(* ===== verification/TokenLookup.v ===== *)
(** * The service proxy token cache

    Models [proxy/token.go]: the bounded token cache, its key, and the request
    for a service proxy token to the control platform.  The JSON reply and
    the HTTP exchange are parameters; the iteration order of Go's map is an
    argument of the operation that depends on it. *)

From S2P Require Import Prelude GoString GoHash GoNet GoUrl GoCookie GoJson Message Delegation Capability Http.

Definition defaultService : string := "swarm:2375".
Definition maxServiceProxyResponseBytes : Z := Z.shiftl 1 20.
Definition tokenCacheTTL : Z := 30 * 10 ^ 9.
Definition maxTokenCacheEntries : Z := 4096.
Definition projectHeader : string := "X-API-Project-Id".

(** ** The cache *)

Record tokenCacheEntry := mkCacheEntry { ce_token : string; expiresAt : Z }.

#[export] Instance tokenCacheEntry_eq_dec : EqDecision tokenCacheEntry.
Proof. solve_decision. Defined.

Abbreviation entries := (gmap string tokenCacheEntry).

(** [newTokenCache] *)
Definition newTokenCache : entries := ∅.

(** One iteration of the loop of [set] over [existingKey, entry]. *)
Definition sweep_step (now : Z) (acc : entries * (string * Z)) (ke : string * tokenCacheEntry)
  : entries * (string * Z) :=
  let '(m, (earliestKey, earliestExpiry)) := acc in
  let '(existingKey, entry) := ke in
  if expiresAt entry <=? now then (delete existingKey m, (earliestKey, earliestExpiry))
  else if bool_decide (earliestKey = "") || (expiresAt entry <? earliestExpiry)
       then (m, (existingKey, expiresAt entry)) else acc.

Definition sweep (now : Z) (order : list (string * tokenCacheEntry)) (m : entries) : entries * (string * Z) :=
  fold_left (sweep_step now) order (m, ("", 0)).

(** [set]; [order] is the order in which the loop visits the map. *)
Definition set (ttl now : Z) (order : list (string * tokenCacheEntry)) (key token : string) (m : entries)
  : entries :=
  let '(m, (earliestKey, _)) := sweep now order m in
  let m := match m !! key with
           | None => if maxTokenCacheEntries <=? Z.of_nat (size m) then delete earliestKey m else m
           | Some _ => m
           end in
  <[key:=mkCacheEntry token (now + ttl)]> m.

####

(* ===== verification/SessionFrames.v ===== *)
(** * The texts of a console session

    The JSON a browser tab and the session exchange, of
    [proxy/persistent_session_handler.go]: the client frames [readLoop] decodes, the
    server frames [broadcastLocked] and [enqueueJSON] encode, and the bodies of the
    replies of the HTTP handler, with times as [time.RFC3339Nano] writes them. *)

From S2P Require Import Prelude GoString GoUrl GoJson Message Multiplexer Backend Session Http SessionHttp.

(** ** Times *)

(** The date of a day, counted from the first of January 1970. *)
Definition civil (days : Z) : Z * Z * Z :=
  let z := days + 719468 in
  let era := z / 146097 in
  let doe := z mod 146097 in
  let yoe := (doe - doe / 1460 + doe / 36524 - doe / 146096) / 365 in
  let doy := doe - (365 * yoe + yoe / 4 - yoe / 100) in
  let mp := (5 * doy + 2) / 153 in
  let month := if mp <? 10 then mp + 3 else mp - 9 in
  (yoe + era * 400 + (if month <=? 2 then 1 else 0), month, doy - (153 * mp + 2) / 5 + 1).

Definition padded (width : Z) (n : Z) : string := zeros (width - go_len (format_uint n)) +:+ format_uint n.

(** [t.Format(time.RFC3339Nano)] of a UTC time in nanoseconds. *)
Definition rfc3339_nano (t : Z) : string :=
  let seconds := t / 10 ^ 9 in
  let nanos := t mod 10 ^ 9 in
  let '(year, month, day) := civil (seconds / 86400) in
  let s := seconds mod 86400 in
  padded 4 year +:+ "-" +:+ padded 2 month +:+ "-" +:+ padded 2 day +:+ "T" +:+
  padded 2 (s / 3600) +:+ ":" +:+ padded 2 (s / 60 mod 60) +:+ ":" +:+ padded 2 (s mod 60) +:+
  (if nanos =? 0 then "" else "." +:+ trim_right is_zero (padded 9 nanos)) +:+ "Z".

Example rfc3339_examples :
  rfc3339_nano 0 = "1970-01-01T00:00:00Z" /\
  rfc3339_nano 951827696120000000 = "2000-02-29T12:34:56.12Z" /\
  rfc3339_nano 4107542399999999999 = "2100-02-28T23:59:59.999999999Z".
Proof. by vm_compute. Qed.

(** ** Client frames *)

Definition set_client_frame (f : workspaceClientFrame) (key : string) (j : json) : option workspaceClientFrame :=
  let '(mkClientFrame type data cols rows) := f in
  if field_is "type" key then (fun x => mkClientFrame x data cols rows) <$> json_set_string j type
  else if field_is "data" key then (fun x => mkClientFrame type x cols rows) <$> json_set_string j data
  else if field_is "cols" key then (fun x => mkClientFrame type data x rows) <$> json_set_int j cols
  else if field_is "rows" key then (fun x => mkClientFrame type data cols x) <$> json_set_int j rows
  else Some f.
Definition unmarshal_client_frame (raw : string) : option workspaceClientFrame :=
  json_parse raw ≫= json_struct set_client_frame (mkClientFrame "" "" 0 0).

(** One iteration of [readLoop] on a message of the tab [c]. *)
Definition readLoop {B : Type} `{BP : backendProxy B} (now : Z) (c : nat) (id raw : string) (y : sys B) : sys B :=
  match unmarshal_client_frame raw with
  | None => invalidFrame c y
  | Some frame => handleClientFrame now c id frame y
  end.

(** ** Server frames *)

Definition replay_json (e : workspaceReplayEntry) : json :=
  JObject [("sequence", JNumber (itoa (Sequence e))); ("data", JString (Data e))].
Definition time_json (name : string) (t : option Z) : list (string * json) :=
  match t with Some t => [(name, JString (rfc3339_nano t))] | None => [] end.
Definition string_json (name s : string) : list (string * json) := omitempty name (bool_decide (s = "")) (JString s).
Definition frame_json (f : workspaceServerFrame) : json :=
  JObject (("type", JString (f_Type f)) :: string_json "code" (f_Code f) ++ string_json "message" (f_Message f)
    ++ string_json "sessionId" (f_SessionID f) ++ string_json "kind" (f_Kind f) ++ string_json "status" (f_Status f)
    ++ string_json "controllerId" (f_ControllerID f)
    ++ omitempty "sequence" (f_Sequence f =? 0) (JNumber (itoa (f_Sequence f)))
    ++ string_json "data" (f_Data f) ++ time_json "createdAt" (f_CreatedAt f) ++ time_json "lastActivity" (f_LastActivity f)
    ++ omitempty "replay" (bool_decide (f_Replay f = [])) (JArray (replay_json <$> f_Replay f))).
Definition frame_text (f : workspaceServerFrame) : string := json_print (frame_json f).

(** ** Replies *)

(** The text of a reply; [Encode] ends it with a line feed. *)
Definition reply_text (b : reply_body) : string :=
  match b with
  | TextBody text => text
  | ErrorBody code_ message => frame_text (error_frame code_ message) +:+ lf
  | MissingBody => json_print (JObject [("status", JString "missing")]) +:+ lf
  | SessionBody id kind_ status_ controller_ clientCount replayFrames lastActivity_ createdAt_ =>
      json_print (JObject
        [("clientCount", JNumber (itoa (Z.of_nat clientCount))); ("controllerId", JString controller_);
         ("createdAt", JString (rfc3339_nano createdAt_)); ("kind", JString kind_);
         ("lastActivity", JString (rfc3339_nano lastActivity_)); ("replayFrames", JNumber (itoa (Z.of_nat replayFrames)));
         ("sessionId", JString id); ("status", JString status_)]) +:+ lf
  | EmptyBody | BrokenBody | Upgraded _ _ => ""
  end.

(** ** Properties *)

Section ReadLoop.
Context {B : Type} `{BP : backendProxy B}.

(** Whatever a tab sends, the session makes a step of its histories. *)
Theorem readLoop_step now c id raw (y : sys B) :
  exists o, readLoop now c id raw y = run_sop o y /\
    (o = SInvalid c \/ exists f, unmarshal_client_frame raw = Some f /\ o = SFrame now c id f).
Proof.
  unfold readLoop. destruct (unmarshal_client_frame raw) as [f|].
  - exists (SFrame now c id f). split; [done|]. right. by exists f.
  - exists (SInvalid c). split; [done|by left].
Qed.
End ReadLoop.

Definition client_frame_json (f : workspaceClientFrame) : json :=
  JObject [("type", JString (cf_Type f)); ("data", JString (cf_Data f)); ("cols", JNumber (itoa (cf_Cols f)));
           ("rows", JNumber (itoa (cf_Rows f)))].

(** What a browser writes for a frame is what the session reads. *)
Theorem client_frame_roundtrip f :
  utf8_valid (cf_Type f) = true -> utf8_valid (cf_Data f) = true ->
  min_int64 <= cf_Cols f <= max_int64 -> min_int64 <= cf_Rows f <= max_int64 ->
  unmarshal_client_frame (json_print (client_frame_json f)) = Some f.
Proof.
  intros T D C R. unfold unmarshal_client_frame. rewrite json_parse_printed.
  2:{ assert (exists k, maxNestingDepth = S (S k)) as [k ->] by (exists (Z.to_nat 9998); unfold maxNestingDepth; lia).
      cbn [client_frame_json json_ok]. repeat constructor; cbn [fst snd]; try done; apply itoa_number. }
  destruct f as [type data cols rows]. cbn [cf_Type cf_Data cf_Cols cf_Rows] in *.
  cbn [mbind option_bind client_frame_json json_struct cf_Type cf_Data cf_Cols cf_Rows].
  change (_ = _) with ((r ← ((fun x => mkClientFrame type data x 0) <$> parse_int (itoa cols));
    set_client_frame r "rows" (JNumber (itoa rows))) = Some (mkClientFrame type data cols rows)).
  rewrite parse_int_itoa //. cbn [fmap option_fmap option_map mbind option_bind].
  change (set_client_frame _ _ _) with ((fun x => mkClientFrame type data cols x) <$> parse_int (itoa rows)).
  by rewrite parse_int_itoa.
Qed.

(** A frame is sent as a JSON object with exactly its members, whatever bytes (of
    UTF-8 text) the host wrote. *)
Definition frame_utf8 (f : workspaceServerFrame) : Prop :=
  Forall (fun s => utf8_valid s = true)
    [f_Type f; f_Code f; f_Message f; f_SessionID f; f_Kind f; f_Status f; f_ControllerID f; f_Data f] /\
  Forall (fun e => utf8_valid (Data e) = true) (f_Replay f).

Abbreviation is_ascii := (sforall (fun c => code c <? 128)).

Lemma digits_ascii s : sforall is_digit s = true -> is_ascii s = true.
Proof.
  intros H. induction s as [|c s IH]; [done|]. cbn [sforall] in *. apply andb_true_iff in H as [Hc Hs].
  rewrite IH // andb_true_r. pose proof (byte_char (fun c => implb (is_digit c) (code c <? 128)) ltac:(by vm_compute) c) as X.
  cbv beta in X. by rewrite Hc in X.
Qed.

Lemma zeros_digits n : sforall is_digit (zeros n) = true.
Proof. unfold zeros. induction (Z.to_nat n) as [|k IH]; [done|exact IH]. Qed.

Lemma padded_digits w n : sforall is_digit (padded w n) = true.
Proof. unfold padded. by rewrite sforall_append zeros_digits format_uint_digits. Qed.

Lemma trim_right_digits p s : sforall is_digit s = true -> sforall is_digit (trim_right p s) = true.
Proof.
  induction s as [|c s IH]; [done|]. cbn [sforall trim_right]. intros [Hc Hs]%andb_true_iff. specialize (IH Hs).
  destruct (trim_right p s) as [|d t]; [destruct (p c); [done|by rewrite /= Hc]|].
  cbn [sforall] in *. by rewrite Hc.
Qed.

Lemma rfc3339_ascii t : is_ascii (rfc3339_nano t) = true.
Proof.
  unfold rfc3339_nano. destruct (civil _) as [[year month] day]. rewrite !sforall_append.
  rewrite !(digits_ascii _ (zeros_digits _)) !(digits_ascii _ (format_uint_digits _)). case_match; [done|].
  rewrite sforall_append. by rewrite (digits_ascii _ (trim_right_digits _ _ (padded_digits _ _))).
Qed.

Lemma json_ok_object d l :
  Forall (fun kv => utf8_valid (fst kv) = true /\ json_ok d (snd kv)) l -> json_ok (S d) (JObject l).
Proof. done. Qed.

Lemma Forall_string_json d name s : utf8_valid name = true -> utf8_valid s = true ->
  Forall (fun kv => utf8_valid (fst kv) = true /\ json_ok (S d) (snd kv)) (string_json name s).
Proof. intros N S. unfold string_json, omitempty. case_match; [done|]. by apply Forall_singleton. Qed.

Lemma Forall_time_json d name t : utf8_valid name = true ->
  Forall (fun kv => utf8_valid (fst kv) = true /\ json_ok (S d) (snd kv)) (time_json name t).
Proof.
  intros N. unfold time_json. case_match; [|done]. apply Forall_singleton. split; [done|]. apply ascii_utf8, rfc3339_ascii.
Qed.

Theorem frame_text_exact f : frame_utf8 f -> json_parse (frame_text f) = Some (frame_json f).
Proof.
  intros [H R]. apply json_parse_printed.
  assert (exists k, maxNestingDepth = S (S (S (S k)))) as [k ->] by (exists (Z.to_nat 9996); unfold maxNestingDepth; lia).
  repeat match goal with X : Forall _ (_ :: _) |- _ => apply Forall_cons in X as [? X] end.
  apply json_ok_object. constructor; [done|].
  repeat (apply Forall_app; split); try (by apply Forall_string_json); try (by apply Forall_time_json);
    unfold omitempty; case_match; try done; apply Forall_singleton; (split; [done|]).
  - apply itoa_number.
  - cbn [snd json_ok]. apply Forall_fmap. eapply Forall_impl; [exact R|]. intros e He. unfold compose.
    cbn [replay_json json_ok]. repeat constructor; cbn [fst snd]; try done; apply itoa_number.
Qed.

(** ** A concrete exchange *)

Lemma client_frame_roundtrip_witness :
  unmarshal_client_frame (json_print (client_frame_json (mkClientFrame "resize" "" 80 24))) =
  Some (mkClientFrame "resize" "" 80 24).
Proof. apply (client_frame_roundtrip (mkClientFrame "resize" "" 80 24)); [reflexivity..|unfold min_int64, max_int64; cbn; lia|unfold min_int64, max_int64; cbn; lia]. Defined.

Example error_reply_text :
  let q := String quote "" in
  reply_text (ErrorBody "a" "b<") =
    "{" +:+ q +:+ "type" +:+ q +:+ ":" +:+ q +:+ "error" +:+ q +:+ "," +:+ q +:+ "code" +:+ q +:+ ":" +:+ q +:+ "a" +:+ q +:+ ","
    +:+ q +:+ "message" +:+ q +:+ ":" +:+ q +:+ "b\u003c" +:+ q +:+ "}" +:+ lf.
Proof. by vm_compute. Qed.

####

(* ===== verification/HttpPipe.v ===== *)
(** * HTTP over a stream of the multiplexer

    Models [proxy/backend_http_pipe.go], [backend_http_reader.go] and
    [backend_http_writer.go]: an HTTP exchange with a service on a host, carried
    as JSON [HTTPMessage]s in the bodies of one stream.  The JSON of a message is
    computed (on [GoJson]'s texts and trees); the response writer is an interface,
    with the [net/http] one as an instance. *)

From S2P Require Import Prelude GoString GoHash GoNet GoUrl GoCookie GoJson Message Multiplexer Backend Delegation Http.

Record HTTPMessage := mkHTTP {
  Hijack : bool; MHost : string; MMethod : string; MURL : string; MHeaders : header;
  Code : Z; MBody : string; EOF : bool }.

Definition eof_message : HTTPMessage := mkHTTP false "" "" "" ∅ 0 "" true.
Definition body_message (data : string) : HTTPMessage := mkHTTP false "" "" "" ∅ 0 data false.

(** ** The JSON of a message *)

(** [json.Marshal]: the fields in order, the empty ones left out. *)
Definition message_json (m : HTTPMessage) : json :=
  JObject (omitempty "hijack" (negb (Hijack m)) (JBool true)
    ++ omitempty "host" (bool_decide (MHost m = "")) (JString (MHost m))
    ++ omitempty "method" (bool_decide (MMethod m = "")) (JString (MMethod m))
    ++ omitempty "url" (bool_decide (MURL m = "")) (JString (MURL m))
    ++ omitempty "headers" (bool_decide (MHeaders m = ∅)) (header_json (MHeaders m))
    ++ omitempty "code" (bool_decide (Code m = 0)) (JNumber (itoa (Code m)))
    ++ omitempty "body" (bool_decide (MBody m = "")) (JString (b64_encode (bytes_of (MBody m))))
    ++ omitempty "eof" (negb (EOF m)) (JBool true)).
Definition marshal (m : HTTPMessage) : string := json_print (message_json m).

####

Activity: Both end lines included, restate word for word the lines above from the line with "End ReadLoop." to the line with "(itoa (cf_Rows f)))].", and nothing else.

Exercise output:
End ReadLoop.

Definition client_frame_json (f : workspaceClientFrame) : json :=
  JObject [("type", JString (cf_Type f)); ("data", JString (cf_Data f)); ("cols", JNumber (itoa (cf_Cols f)));
           ("rows", JNumber (itoa (cf_Rows f)))].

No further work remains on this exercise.